Qip - "On Ephemeral Substrates"
chronique Qip - On Ephemeral Substrates

qip est l'un des nombreux avatars de la très prolifique scène extrême polonaise. On dirait que des décennies de soviétisme forcé ont formé un terreau propice à l' éclosion de formations énervées. Actif depuis 2013, le projet repose entièrement sur un musicien qui a quitté sa Pologne natale pour s'installer à Belfast. Ancien guitariste chez Sirrah, il aura mis près de 20 ans depuis les dernières nouvelles de son précédent groupe à de nouveau se manifester musicalement. Il a abandonné le gothique de ses débuts pour adopter un style plus viril et costaud. Plus d'un an après sa sortie originelle au format digital, en indépendant, Arachnophobia Records s'est penché sur le dossier et s'est chagé d'une sortie en CD l'an dernier.

 

On Ephemeral Substrates s'ouvre sur un bruitage à la Pink Floyd, planant et maritime avant qu'un beat indus s'installe.

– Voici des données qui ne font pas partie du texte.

Lemma worker_loop_guarantees r dst force domains :
  route_ok r -> pinned_dst r (dc_target r) = Some dst ->
  (forall d, d ∈ domains -> d ∈ c_cf_worker_domains (r_config r)) ->
  guarantees (cf_worker_loop usize_max rt r dst force domains).
Proof.
  intros Hr Hdst. pose proof (route_ok_asks r Hr) as [HA _]. destruct Hr as [Hc Ht].
  induction domains as [|d domains IH]; intros Hin w a w' H; cbn [cf_worker_loop] in H.
  { simplify_eq. apply rtc_refl. }
  assert (d ∈ c_cf_worker_domains (r_config r)) as Hd by (apply Hin; set_solver).
  assert (forall x, x ∈ domains -> x ∈ c_cf_worker_domains (r_config r)) as Hin' by (intros; apply Hin; set_solver).
  case_match; [by eapply IH|]. apply run_bind_Done in H as ([ws w1] & E & H).
  etrans; [eapply await_net_guarantees; [|exact E]|].
  { intros n x n' Hn. unfold connect_cf_worker_ws_for_dc_with_outbound_opts in Hn.
    apply run_bind_Done in Hn as ([y n1] & En & Hn).
    apply (cf_path_steps usize_max config) in En; [|cbn; by rewrite Ht]. destruct y; by simplify_eq. }
  destruct ws as [ws|].
  - set (w2 := set_cf_worker_fail _ w1) in H.
    destruct (cf_target_of usize_max r Worker dst d (c_cf_worker_domains (r_config r)) (w_cf_worker_balance w2)) as (d' & Et & Hd');
      [by intros En; rewrite En in Hd; apply not_elem_of_nil in Hd|].
    destruct (cf_target _ _ _ _ _ _ _) as [target counter]. cbn [fst] in Et. subst target. simplify_eq.
    eapply then_step; [apply ps_worker_fail, cooled_clear|].
    eapply then_step; [apply ps_worker_balance|]. apply rtc_once, ps_pool, step_cf_prefetch, HA; [|done].
    by destruct Hd' as [->|[_ ?]].
  - apply IH in H; [|done]. refine (then_step _ _ _ _ H). apply ps_worker_fail, cooled_set. rewrite Ht. set_solver.
Qed.

Lemma cf_worker_guarantees r dst force :
  route_ok r -> pinned_dst r (dc_target r) = Some (default dst (default_dc_ip (r_dc r))) ->
  guarantees (cf_worker usize_max has_message rt r dst force).
Proof.
  intros Hr Hdst w a w' H. unfold cf_worker in H. destruct (c_cf_worker_domains _) as [|d ds] eqn:Ed; [simplify_eq; apply rtc_refl|].
  destruct (await_pool _ w) as [hit w1] eqn:E. apply await_pool_steps in E; [|intros; apply step_cf_get].
  etrans; [exact E|]. destruct hit as [[ws domain]|]; [simplify_eq; apply rtc_refl|].
  destruct (balance_offset _ _ _ _) as [first counter]. apply worker_loop_guarantees in H; [|done|done|].
  - eapply then_step; [apply ps_worker_balance|exact H].
  - intros x Hx. rewrite Ed. by apply domain_order_elem in Hx.
Qed.

Lemma cf_proxy_guarantees r : route_ok r -> guarantees (cf_proxy usize_max has_message rt r).
Proof.
  intros Hr w a w' H. pose proof (route_ok_asks r Hr) as [_ HA]. unfold cf_proxy in H.
  destruct (c_cf_domains (r_config r)) as [|d ds] eqn:Ed; [simplify_eq; apply rtc_refl|].
  destruct (balance_offset _ _ _ _) as [first counter].
  destruct (await_pool _ _) as [hit w1] eqn:E. apply await_pool_steps in E; [|intros; apply step_cf_get].
  eapply then_step; [apply ps_balance|]. etrans; [exact E|].
  destruct hit as [[ws domain]|]; [simplify_eq; apply rtc_refl|].
  apply run_bind_Done in H as ([[[ws host] ar] w2] & E2 & H).
  etrans; [eapply await_net_guarantees; [|exact E2]|].
  { intros n x n' Hn. eapply cf_domains_steps; [|exact Hn]. cbn. by destruct Hr as [_ ->]. }
  destruct ws as [ws|], host as [host|]; try (simplify_eq; apply rtc_refl).
  assert (exists zone, zone ∈ d :: ds /\ host = kws_record (r_dc r) zone) as (zone & Hz & ->).
  { unfold await_net in E2. apply run_bind_Done in E2 as ([x n] & En & E2).
    injection E2 as -> _. rewrite cf_ordered_walk in En.
    match type of En with cf_walk ?a ?b ?c ?d ?e ?f ?g = _ =>
      destruct (cf_walk_connected a b c d e f g) as (o & h & ar' & n' & Ew & Hw) end.
    rewrite Ew in En. simplify_eq. destruct (Hw ws eq_refl) as (h' & [= <-] & Hh & _).
    apply list_elem_of_fmap in Hh as (zone & -> & Hz). exists zone. split; [|done].
    apply distinct_elem in Hz. by apply domain_order_elem in Hz. }
  destruct (HA zone Hz) as [HA1 _].
  destruct (cf_target_of usize_max r Proxy [] (kws_record (r_dc r) zone) (d :: ds) (w_cf_balance w2)) as (d' & Et & Hd'); [done|].
  destruct (cf_target _ _ _ _ _ _ _) as [target counter']. cbn [fst] in Et. subst target. simplify_eq.
  eapply then_step; [apply ps_balance|]. apply rtc_once, ps_pool, step_cf_prefetch.
  destruct Hd' as [->|[Hb Hd']]; [done|by apply HA].
Qed.

Lemma upstreams_guarantees r force proxies : route_ok r -> guarantees (upstream_loop r force proxies).
Proof.
  intros [_ Ht]. induction proxies as [|p proxies IH]; intros w a w' H; cbn [upstream_loop] in H.
  { simplify_eq. apply rtc_refl. }
  case_match; [by eapply IH|]. apply run_bind_Done in H as ([conn w1] & E & H).
  unfold await_upstream in E. apply run_bind_Done in E as ([x tape] & _ & E). simplify_eq.
  etrans; [apply yield_steps|]. etrans; [apply yield_steps|]. destruct conn as [conn|].
  - simplify_eq. apply rtc_once, ps_upstream_fail, cooled_clear.
  - apply IH in H. refine (then_step _ _ _ _ H). apply ps_upstream_fail, cooled_set. rewrite Ht. set_solver.
Qed.

Lemma fallback_guarantees r dst :
  route_ok r -> pinned_dst r (dc_target r) = Some (default dst (default_dc_ip (r_dc r))) ->
  guarantees (fallback_chain usize_max has_message rt r dst).
Proof.
  intros Hr Hdst w a w' H. unfold fallback_chain, cf_tiers in H. apply run_bind_Done in H as ([up w1] & E & H).
  apply run_bind_Done in E as ([ws w2] & E2 & E). apply cf_worker_guarantees in E2; [|done..].
  etrans; [exact E2|]. destruct ws; [simplify_eq; apply rtc_refl|].
  apply run_bind_Done in E as ([ws w3] & E3 & E). apply cf_proxy_guarantees in E3; [|done]. simplify_eq.
  etrans; [exact E3|]. destruct ws; [simplify_eq; apply rtc_refl|].
  apply run_bind_Done in H as ([conn w4] & E4 & H). apply upstreams_guarantees in E4; [|done]. by simplify_eq.
Qed.

Lemma pinned_guarantees r tiers :
  route_ok r -> guarantees (pinned_ladder usize_max has_message rt r tiers (dc_target r)).
Proof.
  intros Hr. set (target_ip := dc_target r). induction tiers as [|tier tiers IH]; intros w a w' H; cbn [pinned_ladder] in H.
  { simplify_eq. apply rtc_refl. }
  apply run_bind_Done in H as ([up w1] & E & H).
  assert (rtc step w w1) as H1.
  { destruct tier; cbn [pinned_tier] in E.
    - destruct target_ip; [by eapply direct_tier_guarantees|simplify_eq; apply rtc_refl].
    - destruct (pinned_dst _ _) as [dst|] eqn:Ed; [|simplify_eq; apply rtc_refl].
      apply run_bind_Done in E as ([ws w2] & E & H2). simplify_eq. eapply cf_worker_guarantees; [done| |done].
      fold target_ip. rewrite Ed. unfold pinned_dst in Ed. destruct (default_dc_ip (r_dc r)); by simplify_eq.
    - apply run_bind_Done in E as ([ws w2] & E & H2). simplify_eq. by eapply cf_proxy_guarantees.
    - apply run_bind_Done in E as ([conn w2] & E & H2). simplify_eq. by eapply upstreams_guarantees.
    - destruct (pinned_dst _ _); simplify_eq; apply rtc_refl. }
  etrans; [exact H1|]. destruct up; [simplify_eq; apply rtc_refl|by eapply IH].
Qed.

Lemma select_guarantees r : route_ok r -> guarantees (select_upstream usize_max has_message rt r (dc_target r)).
Proof.
  intros Hr w a w' H. unfold select_upstream in H.
  destruct (forced_upstreams _ _) as [tiers|]; [by eapply pinned_guarantees|].
  assert (forall dst, (dc_target r = Some dst \/ (dc_target r = None /\ default_dc_ip (r_dc r) = Some dst)) ->
    pinned_dst r (dc_target r) = Some (default dst (default_dc_ip (r_dc r)))) as Hdst
    by (unfold pinned_dst; intros dst [->|[-> ->]]; [by destruct (default_dc_ip (r_dc r))|done]).
  destruct (dc_target r) as [ip|] eqn:Et; rewrite <- Et in Hdst.
  - apply run_bind_Done in H as ([up w1] & E & H).
    set (cooling := cooldown_active _ _ _ && _) in E, H.
    assert (rtc step w w1) as H1 by (destruct cooling; [eapply fallback_guarantees; [done|apply Hdst; by left|done]|simplify_eq; apply rtc_refl]).
    etrans; [exact H1|]. destruct up; [simplify_eq; apply rtc_refl|].
    apply run_bind_Done in H as ([up w2] & E2 & H). apply direct_tier_guarantees in E2; [|done].
    etrans; [exact E2|]. destruct up; [simplify_eq; apply rtc_refl|].
    destruct cooling; [simplify_eq; apply rtc_refl|].
    apply run_bind_Done in H as ([up w3] & E3 & H). apply fallback_guarantees in E3; [|done|apply Hdst; by left]. by simplify_eq.
  - destruct (default_dc_ip (r_dc r)) as [fb|] eqn:Ed; [|simplify_eq; apply rtc_refl].
    apply run_bind_Done in H as ([up w1] & E & H). simplify_eq. eapply fallback_guarantees; [done| |done].
    rewrite Ed. apply Hdst. by right.
Qed.

Lemma client_guarantees ws_ends tcp_dial secrets listen_domain tcp tape w s e w' :
  handle_client usize_max has_message rt ws_ends tcp_dial config secrets listen_domain tcp tape w = Done (s, e, w') ->
  rtc step w w'.
Proof.
  intros H. unfold handle_client in H. apply run_bind_Done in H as ([st rest] & _ & H).
  destruct st as [t'|t' wr|p]; [simplify_eq; apply rtc_refl..|].
  apply run_bind_Done in H as ([up w1] & E & H).
  apply (select_guarantees (route_of config p)) in E; [|done]. etrans; [exact E|]. destruct up; [|simplify_eq; apply rtc_refl].
  apply run_bind_Done in H as (x & _ & H). simplify_eq. apply rtc_refl.
Qed.
End guarantee.

(** ** Lemmas: what holds along the steps *)
Section process_invariant.
Context {N : Network} (usize_max : Z) (has_message : stream -> Z -> bool) (rt : Runtime) (config : Config).
Abbreviation step := (proc_step usize_max has_message rt config).

(** No entry of the map reaches further than [limit] into the future. *)
Definition ends_within {K} `{Countable K} (limit now : Z) (m : CooldownMap K) : Prop :=
  forall k until, default empty m !! k = Some until -> until <= now + limit.

Lemma ends_within_later {K} `{Countable K} limit t t' (m : CooldownMap K) :
  t <= t' -> ends_within limit t m -> ends_within limit t' m.
Proof. intros Ht Hm k until Hk. specialize (Hm k until Hk). lia. Qed.

Lemma cooled_ends_within {K} `{Countable K} times limit now (m m' : CooldownMap K) :
  Forall (fun t => t <= limit) times -> cooled times now m m' -> ends_within limit now m -> ends_within limit now m'.
Proof.
  intros Ht Hc Hm. destruct Hc as [k t m Hin|k m]; intros k' until.
  - cbn. rewrite lookup_insert_Some. intros [[_ <-]|[_ Hk]]; [|by eapply Hm].
    apply (proj1 (list.Forall_forall _ _) Ht) in Hin. lia.
  - destruct m as [m|]; [|by eapply Hm]. cbn. rewrite lookup_delete_Some. intros [_ Hk]. by eapply Hm.
Qed.

Lemma active_ends_within {K} `{Countable K} limit now (m : CooldownMap K) k :
  ends_within limit now m -> cooldown_active (now + limit) k m = false.
Proof.
  intros Hm. destruct m as [m|]; [|done]. cbn. destruct (m !! k) as [until|] eqn:E; [|done].
  apply Z.ltb_ge. by apply (Hm k).
Qed.

Record world_inv (ps : nat) (w : world) : Prop := {
  wi_pool : pool_inv rt ps (w_pool w);
  wi_asked : spares_asked (cf_asked config) (w_pool w);
  wi_ws : ends_within (Z.max (to_ws_redirect_cooldown (timeouts config)) (to_ws_fail_cooldown (timeouts config)))
            (now w) (w_ws_fail w);
  wi_ip : ends_within (to_ip_fail_cooldown (timeouts config)) (now w) (w_ip_fail w);
  wi_upstream : ends_within (to_upstream_fail_cooldown (timeouts config)) (now w) (w_upstream_fail w);
  wi_worker : ends_within (to_cf_fail_cooldown (timeouts config)) (now w) (w_cf_worker_fail w);
  wi_edges b : ends_within (to_cf_fail_cooldown (timeouts config)) (now w) (edge_fail b (w_net w));
}.

(** Time does not run backwards and the log of dials only grows. *)
Definition goes_on (w w' : world) : Prop := now w <= now w' /\ n_dials (w_net w) `prefix_of` n_dials (w_net w').

#[local] Instance goes_on_preorder : PreOrder goes_on.
Proof. split; [by intros w; split|]. intros w1 w2 w3 [] []. split; [lia|by etrans]. Qed.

Sur cette base viennent se poser des vocaux graves, patauds comme un ours de bât slovène sur un dancefloor, avec un côté guttural forcé. Jusqu'à l'arrivée des guitares en milieu de titre, le mélange entre électronique et voix de basse n'est pas des plus réussi. Heureusement que la suite l'est plus. qip convoque les esprits tutélaires de Godlesh, V:28 ou encore Red Harvest, pour proposer un mélange plutôt rare de Melodeath / Indus.

 

Entre ambiances post apocalyptiques et rythmiques guerrières, la musique de qip est riches en atmosphères. Le songwriting a été particulièrement soigné, pour proposer un album compacte, aux structures variées au sein de morceaux plutôt longs. Cependant aucun titre ne sort du lot, et passée la mauvaise impression du premier, l'écoute de On Ephemeral Substrates se fait sans heurt. Les quelques samples dialogues de film (?) ajoute un côté conspirationniste à l’ensemble, rapprochant du coup l’artiste des travaux de James Fogarty.